87 Sylvia
- VLT-SPHERE image of Sylvia

Discovery
- Discovered by: Norman Robert Pogson
- Discovery date: 16 May 1866

Designations
- Pronunciation: /ˈsɪlviə/ SIL-vee-ə
- Named after: Rhea Silvia
- Alternative designations: A909 GA
- Minor planet category: main belt · (outside core) Sylvia · Cybele
- Adjectives: Sylvian (/ˈsɪlviən/ SIL-vee-ən)

Orbital characteristics
- Epoch 1 July 2021 (JD 2459396.5, heliocentric)
- Aphelion: 3.81 AU (560 million km)
- Perihelion: 3.15 AU (480 million km)
- Semi-major axis: 3.48 AU (520 million km)
- Eccentricity: 0.094
- Orbital period (sidereal): 6.5 a (2372 d)
- Average orbital speed: 15.94 km/s^{[citation needed]}
- Mean anomaly: 213°
- Mean motion: 0° 9^{m} 6.48^{s} / day
- Inclination: 10.9°
- Longitude of ascending node: 73°
- Argument of perihelion: 263°
- Known satellites: 2

Physical characteristics
- Dimensions: (363 × 249 × 191) ±5 km (MPCD) or (374 × 248 × 194) ±5 km (ADAM)
- Mean diameter: 271±5 km (MPCD) or 274±5 km (ADAM)
- Volume: (10.5±0.2)×10^{7} km^{3} (MPCD) or (10.8±0.2)×10^{7} km^{3} (ADAM)
- Mass: (14.76±0.06)×10^{18} kg (14.6±0.1)×10^{18} kg
- Mean density: 1.378±0.045 g/cm^{3}
- Synodic rotation period: 0.2160 d (5.183641±0.000039 h)
- North pole right ascension: 14.3°±5°
- North pole declination: +83.5°±5°
- Pole ecliptic longitude: 75.3°±5°
- Pole ecliptic latitude: +64.2°±5°
- Geometric albedo: 0.0435
- Spectral type: X
- Absolute magnitude (H): 6.94

= 87 Sylvia =

Large asteroid with two moons

87 Sylvia is one of the largest asteroids (approximately tied for 7th place, to within measurement uncertainties). It is the parent body of the Sylvia family and member of Cybele group located beyond the main asteroid belt (see minor-planet groups). Sylvia was the first asteroid known to possess more than one moon.

==Discovery and naming==
Sylvia was discovered by N. R. Pogson on 16 May 1866, from Madras (Chennai), India. Antonio Paluzie-Borrell, writing in Paul Herget's The Names of the Minor Planets (1955), mistakenly states that the name honors Sylvie Petiaux-Hugo Flammarion, the first wife of astronomer Camille Flammarion. In fact, in the article announcing the discovery of the asteroid, Pogson explained that he selected the name in reference to Rhea Silvia, mother of Romulus and Remus (MNRAS, 1866).

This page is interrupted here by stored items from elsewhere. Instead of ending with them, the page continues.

(* ===== verification/EbServe.v ===== *)
(** * The firmware's serve glue

    firmware/eb_serve.c: [eb_rx_callback] stashes one request in callback
    context, [eb_serve_pending] answers it from the main loop through
    [eb8008_handle] and the UDP driver.  The record [eb_state] holds the static
    variables; [None] is an access outside a buffer. *)

From Stdlib Require Import ZArith Lia List Bool.
From stdpp Require Import base list.
From S2P Require Import Prelude Etherbone Bytes Udp.

Open Scope Z_scope.

Definition EB_BUF_LEN : nat := 1500.

Record eb_state := EbState {
  eb_pending : bool;
  eb_src_ip : Z; eb_src_port : Z; eb_dst_port : Z; eb_src_mac : list Z;
  eb_req : list Z; eb_req_len : nat; eb_resp : list Z;
  eb_cb_any : Z; eb_cb_port : Z; eb_served : Z
}.

(** A counter of 32 bits. *)
Definition incr (n : Z) : Z := (n + 1) mod 2 ^ 32.

(** [data[0] != 0x4e || data[1] != 0x6f], for a datagram of at least two bytes. *)
Definition not_etherbone (bs : list Z) : option bool :=
  if (2 <=? length bs)%nat
  then m0 ← bs !! 0%nat; m1 ← bs !! 1%nat; Some (negb (m0 =? 0x4e) || negb (m1 =? 0x6f))
  else Some false.

Definition eb_rx_callback (last_src_mac : list Z) (d : datagram) (e : eb_state) : option eb_state :=
  let e := EbState (eb_pending e) (eb_src_ip e) (eb_src_port e) (eb_dst_port e) (eb_src_mac e)
             (eb_req e) (eb_req_len e) (eb_resp e) (incr (eb_cb_any e)) (eb_cb_port e) (eb_served e) in
  if eb_pending e then Some e
  else
    foreign ← not_etherbone (data d);
    if (foreign : bool) then Some e
    else if (EB_BUF_LEN <? length (data d))%nat then Some e
    else
      mac ← memcpy (eb_src_mac e) 0 last_src_mac 6;
      req ← memcpy (eb_req e) 0 (data d) (length (data d));
      Some (EbState true (src_ip d) (src_port d) (dst_port d) mac req (length (data d)) (eb_resp e)
              (eb_cb_any e) (incr (eb_cb_port e)) (eb_served e)).

Section Serve.
Context {B : Type} `{Bus B}.

(** [eb_serve_pending], on the bus, the driver and the glue; with the frames sent. *)
Definition eb_serve_pending (b : B) (u : udp_state) (e : eb_state)
    : option (B * udp_state * eb_state * list (list Z)) :=
  if negb (eb_pending e) then Some (b, u, e, [])
  else
    req ← slice (eb_req e) 0 (eb_req_len e);
    match eb8008_handle req b with
    | (Ok reply, b) =>
        resp ← put (eb_resp e) 0 reply;
        let resp_len := length reply in
        '(u, served, sent) ←
          (if (resp_len =? 0)%nat then Some (u, eb_served e, [])
           else
             let u := udp_set_peer (eb_src_ip e) (eb_src_mac e) u in
             buf ← tx_slots u !! txslot u;
             buf ← memcpy buf payload_offset resp resp_len;
             let u := with_tx u (txslot u) (<[txslot u := buf]> (tx_slots u)) in
             '(_, u, sent) ← udp_send u (eb_dst_port e) (eb_src_port e) resp_len;
             Some (u, incr (eb_served e), sent));
        Some (b, u, EbState false (eb_src_ip e) (eb_src_port e) (eb_dst_port e) (eb_src_mac e)
                      (eb_req e) (eb_req_len e) resp (eb_cb_any e) (eb_cb_port e) served, sent)
    | _ => None
    end.

End Serve.

(** ** The invariant *)

Definition eb_ok (e : eb_state) : Prop :=
  word32 (eb_src_ip e) /\ 0 <= eb_src_port e < 2 ^ 16 /\ 0 <= eb_dst_port e < 2 ^ 16 /\ mac_ok (eb_src_mac e) /\
  buffer EB_BUF_LEN (eb_req e) /\ (eb_req_len e <= EB_BUF_LEN)%nat /\ buffer (EB_BUF_LEN + 16) (eb_resp e).

(** The stash takes a datagram when none is pending, it is long enough to carry the magic only if
    it does, and it fits. *)
Definition stashes (e : eb_state) (d : datagram) : bool :=
  negb (eb_pending e) && (length (data d) <=? EB_BUF_LEN)%nat &&
  match data d with m0 :: m1 :: _ => (m0 =? 0x4e) && (m1 =? 0x6f) | _ => true end.

Lemma eb_rx_callback_run mac d e :
  eb_ok e -> mac_ok mac -> Forall is_byte (data d) ->
  exists e', eb_rx_callback mac d e = Some e' /\
    if stashes e d
    then eb_pending e' = true /\ eb_src_ip e' = src_ip d /\ eb_src_port e' = src_port d /\
         eb_dst_port e' = dst_port d /\ eb_src_mac e' = mac /\ eb_req_len e' = length (data d) /\
         eb_req e' = data d ++ drop (length (data d)) (eb_req e) /\ eb_resp e' = eb_resp e
    else e' = EbState (eb_pending e) (eb_src_ip e) (eb_src_port e) (eb_dst_port e) (eb_src_mac e)
                (eb_req e) (eb_req_len e) (eb_resp e) (incr (eb_cb_any e)) (eb_cb_port e) (eb_served e).
Proof.
  intros (_ & _ & _ & [Hm _] & [Hr _] & _) [Hmac _] _. unfold eb_rx_callback, stashes. cbn [eb_pending eb_src_mac eb_req].
  destruct (eb_pending e); [by eexists|]. cbn [negb andb].
  assert (Hforeign : not_etherbone (data d) =
    Some (negb match data d with m0 :: m1 :: _ => (m0 =? 0x4e) && (m1 =? 0x6f) | _ => true end)).
  { unfold not_etherbone. destruct (data d) as [|m0 [|m1 rest]]; [done|done|]. simpl. by destruct (m0 =? 78), (m1 =? 111). }
  rewrite Hforeign. cbn [mbind option_bind].
  destruct (match data d with m0 :: m1 :: _ => (m0 =? 0x4e) && (m1 =? 0x6f) | _ => true end);
    cbn [negb]; [|rewrite andb_false_r; by eexists].
  rewrite andb_true_r.
  destruct (Nat.leb_spec (length (data d)) EB_BUF_LEN) as [Hl|Hl];
    [rewrite (proj2 (Nat.ltb_ge _ _)) by done|rewrite (proj2 (Nat.ltb_lt _ _)) by done; by eexists].
  unfold memcpy. rewrite (proj2 (Nat.leb_le 6 _)) by lia. rewrite Nat.leb_refl, firstn_all.
  rewrite (take_ge mac) by lia.
  pose proof (put_end [] (eb_src_mac e) mac) as Hp1. cbn [app length] in Hp1. rewrite Hp1 by lia.
  pose proof (put_end [] (eb_req e) (data d)) as Hp2. cbn [app length] in Hp2. rewrite Hp2 by lia.
  cbn [mbind option_bind]. eexists. split; [done|]. cbn. split_and!; try done.
  rewrite drop_ge by lia. apply app_nil_r.
Qed.

(** ** Serving *)

(** What the main loop leaves of the driver's configuration. *)
Definition same_identity (u u' : udp_state) : Prop :=
  my_mac u' = my_mac u /\ my_ip u' = my_ip u /\ udp_last_src_mac u' = udp_last_src_mac u /\
  rx_callback u' = rx_callback u /\ bx_callback u' = bx_callback u.

(** Storing the payload in the transmit slot. *)
Lemma slot_payload buf resp n :
  slot_ok buf -> Forall is_byte resp -> (n <= length resp)%nat -> (n <= max_payload)%nat ->
  exists hdr rest, memcpy buf payload_offset resp n = Some (hdr ++ take n resp ++ rest) /\
    length hdr = payload_offset /\ slot_ok (hdr ++ take n resp ++ rest).
Proof.
  intros [Hl Hb] Hr Hn Hmax.
  unfold max_payload, ETHMAC_SLOT_SIZE, sizeof_ethernet_header, sizeof_udp_frame, payload_offset in *.
  unfold memcpy, put. rewrite (proj2 (Nat.leb_le n _)) by done. rewrite length_take, Hl, (proj2 (Nat.leb_le _ _)) by lia.
  eexists _, _. split; [reflexivity|]. split; [rewrite length_take; lia|]. split.
  - rewrite !length_app, !length_take, length_drop. unfold ETHMAC_SLOT_SIZE. lia.
  - repeat apply Forall_app_2; [by apply Forall_take|by apply Forall_take|by apply Forall_drop].
Qed.

Lemma stored_ok s buf :
  udp_ok s -> slot_ok buf ->
  let s' := with_tx s (txslot s) (<[txslot s := buf]> (tx_slots s)) in
  udp_ok s' /\ tx_slots s' !! txslot s' = Some buf.
Proof.
  intros (H1 & H2 & H3 & H4 & H5 & Ht & Hl & Hs) Hb. cbv zeta. split.
  - split_and!; try done; cbn [txslot tx_slots with_tx]; [by rewrite length_insert|by apply Forall_insert].
  - cbn [txslot tx_slots with_tx]. apply list_lookup_insert_eq. by rewrite Hl.
Qed.

(** The frame that carries a reply: to the requester's address and MAC, from the port the request
    came to, to the port it came from. *)
Definition reply_frame (u : udp_state) (e : eb_state) (reply trail : list Z) : list Z :=
  let peer := udp_set_peer (eb_src_ip e) (eb_src_mac e) u in
  udp_headers peer (eb_dst_port e) (eb_src_port e) (length reply)
    (udp_checksum_of peer (eb_dst_port e) (eb_src_port e) reply) ++ reply ++ trail.

(** What is sent for a reply: nothing when there is none or the MAC of the requester is unknown,
    and else its frame. *)
Definition answers (u : udp_state) (e : eb_state) (reply : list Z) (sent : list (list Z)) : Prop :=
  if (length reply =? 0)%nat || forallb (fun x => x =? 0) (eb_src_mac e) then sent = []
  else exists trail, sent = [reply_frame u e reply trail] /\
         (payload_offset + length reply + length trail <= ETHMAC_SLOT_SIZE)%nat.

(** Sending a reply that is at the start of the response buffer. *)
Lemma reply_sent u e reply rest :
  udp_ok u -> eb_ok e -> Forall is_byte (reply ++ rest) -> (0 < length reply <= max_payload)%nat ->
  exists ok u' sent, udp_ok u' /\ same_identity u u' /\ answers u e reply sent /\ forall A (k : _ -> option A),
    (let u := udp_set_peer (eb_src_ip e) (eb_src_mac e) u in
     buf ← tx_slots u !! txslot u;
     buf ← memcpy buf payload_offset (reply ++ rest) (length reply);
     let u := with_tx u (txslot u) (<[txslot u := buf]> (tx_slots u)) in
     r ← udp_send u (eb_dst_port e) (eb_src_port e) (length reply);
     k r) = k (ok, u', sent).
Proof.
  intros Hu (Hip & Hsp & Hdp & Hmac & _) Hb Hlen. set (peer := udp_set_peer _ _ u).
  assert (Hpeer : udp_ok peer) by (by apply udp_set_peer_ok).
  destruct (tx_slot peer Hpeer) as (buf & Hbuf & Hslot).
  destruct (slot_payload buf (reply ++ rest) (length reply) Hslot Hb) as (hdr & tail & Hcopy & Hhdr & Hslot');
    [rewrite length_app; lia|lia|].
  rewrite take_app_length in Hcopy, Hslot'.
  destruct (stored_ok peer _ Hpeer Hslot') as [Hs1 Hl1]. set (s1 := with_tx peer _ _) in *.
  unfold answers. destruct (Nat.eqb_spec (length reply) 0); [lia|]. cbn [orb].
  destruct (forallb (fun x => x =? 0) (eb_src_mac e)) eqn:Hzero.
  { exists false, s1, []. do 3 (split; [done|]). intros A k. cbv zeta. rewrite Hbuf. cbn [mbind option_bind].
    rewrite Hcopy. cbn [mbind option_bind]. fold s1. unfold udp_send. change (cached_mac s1) with (eb_src_mac e).
    by rewrite Hzero. }
  destruct (udp_send_run s1 (eb_dst_port e) (eb_src_port e) hdr reply tail Hs1 Hzero Hl1 Hhdr ltac:(lia))
    as (buf' & trail & Hsend & Hbuf' & Hroom).
  eexists true, _, _. split; [by apply with_tx_ok|]. split; [|split; [by exists trail|]]; [done|].
  intros A k. cbv zeta. rewrite Hbuf. cbn [mbind option_bind]. rewrite Hcopy. cbn [mbind option_bind].
  fold s1. by rewrite Hsend.
Qed.

Section ServeRun.
Context {B : Type} `{Bus B}.

Lemma eb_serve_pending_run (b : B) u e :
  eb_ok e -> udp_ok u -> eb_pending e = true ->
  exists reply b' u' e' sent,
    eb8008_handle (take (eb_req_len e) (eb_req e)) b = (Ok reply, b') /\
    (length reply <= eb_req_len e + 4)%nat /\ Forall is_byte reply /\
    eb_serve_pending b u e = Some (b', u', e', sent) /\
    udp_ok u' /\ same_identity u u' /\ eb_ok e' /\ eb_pending e' = false /\ answers u e reply sent.
Proof.
  intros He Hu Hp. pose proof He as (Hip & Hsp & Hdp & Hmac & [Hrl Hrb] & Hlen & [Hrespl Hrespb]).
  set (req := take (eb_req_len e) (eb_req e)).
  assert (Hreq : Forall is_byte req) by (by apply Forall_take).
  assert (Hreql : length req = eb_req_len e) by (unfold req; rewrite length_take; lia).
  destruct (eb8008_handle_ok req b Hreq) as (reply & Hrun & Hreply).
  pose proof (eb8008_handle_bytes req b) as Hbytes. rewrite Hrun in Hbytes.
  destruct (eb8008_handle req b) as [o b'] eqn:E. cbn in Hrun. subst o.
  exists reply, b'. unfold eb_serve_pending. rewrite Hp. cbn [negb].
  assert (Hslice : slice (eb_req e) 0 (eb_req_len e) = Some req)
    by (unfold slice; rewrite Hrl, (proj2 (Nat.leb_le _ _)) by lia; done).
  rewrite Hslice. cbn [mbind option_bind]. rewrite E.
  assert (Hk : (EB_BUF_LEN = 1500 /\ max_payload = 2006)%nat) by done.
  pose proof (put_end [] (eb_resp e) reply) as Hput. cbn [app length] in Hput.
  rewrite Hput by lia. clear Hput. cbn [mbind option_bind].
  assert (Hresp : buffer (EB_BUF_LEN + 16) (reply ++ drop (length reply) (eb_resp e))).
  { split; [rewrite length_app, length_drop; lia|]. apply Forall_app_2; [done|by apply Forall_drop]. }
  assert (Hok : forall c1 c2 c3, eb_ok (EbState false (eb_src_ip e) (eb_src_port e) (eb_dst_port e) (eb_src_mac e)
    (eb_req e) (eb_req_len e) (reply ++ drop (length reply) (eb_resp e)) c1 c2 c3))
    by (intros; refine (conj Hip (conj Hsp (conj Hdp (conj Hmac (conj (conj Hrl Hrb) (conj Hlen Hresp))))))).
  unfold answers. destruct (Nat.eqb_spec (length reply) 0) as [Hz|Hz]; cbn [orb mbind option_bind].
  { do 3 eexists. split; [done|]. split; [lia|]. split; [done|]. split; [reflexivity|]. by split_and!. }
  destruct (reply_sent u e reply (drop (length reply) (eb_resp e)))
    as (ok & u' & sent & Hu' & Hid & Hans & Hsend); [done|done|apply Hresp|lia|].
  cbv zeta in Hsend |- *. rewrite Hsend. cbn [mbind option_bind].
  do 3 eexists. split; [done|]. split; [lia|]. split; [done|]. split; [reflexivity|].
  unfold answers in Hans. destruct (Nat.eqb_spec (length reply) 0); [lia|]. by split_and!.
Qed.

End ServeRun.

==Physical characteristics==
Sylvia is very dark in color and probably has a primitive composition, though with some internal differentiation. The discovery of its moons made possible an accurate measurement of the asteroid's mass, density and mass distribution. Its density is low (around 1.4 times the density of water), indicating that the asteroid is porous; best-fit models estimate it had an original composition by volume of 35% rock, 13% ice and 52% internal voids, and that today it consists of a pristine anhydrous outer layer, and a differentiated interior, with meltwater having percolated inward so that the porosity of the rock is filled with ice out to a radius of about 46 km, then ice-free porous rock out to about 104 km.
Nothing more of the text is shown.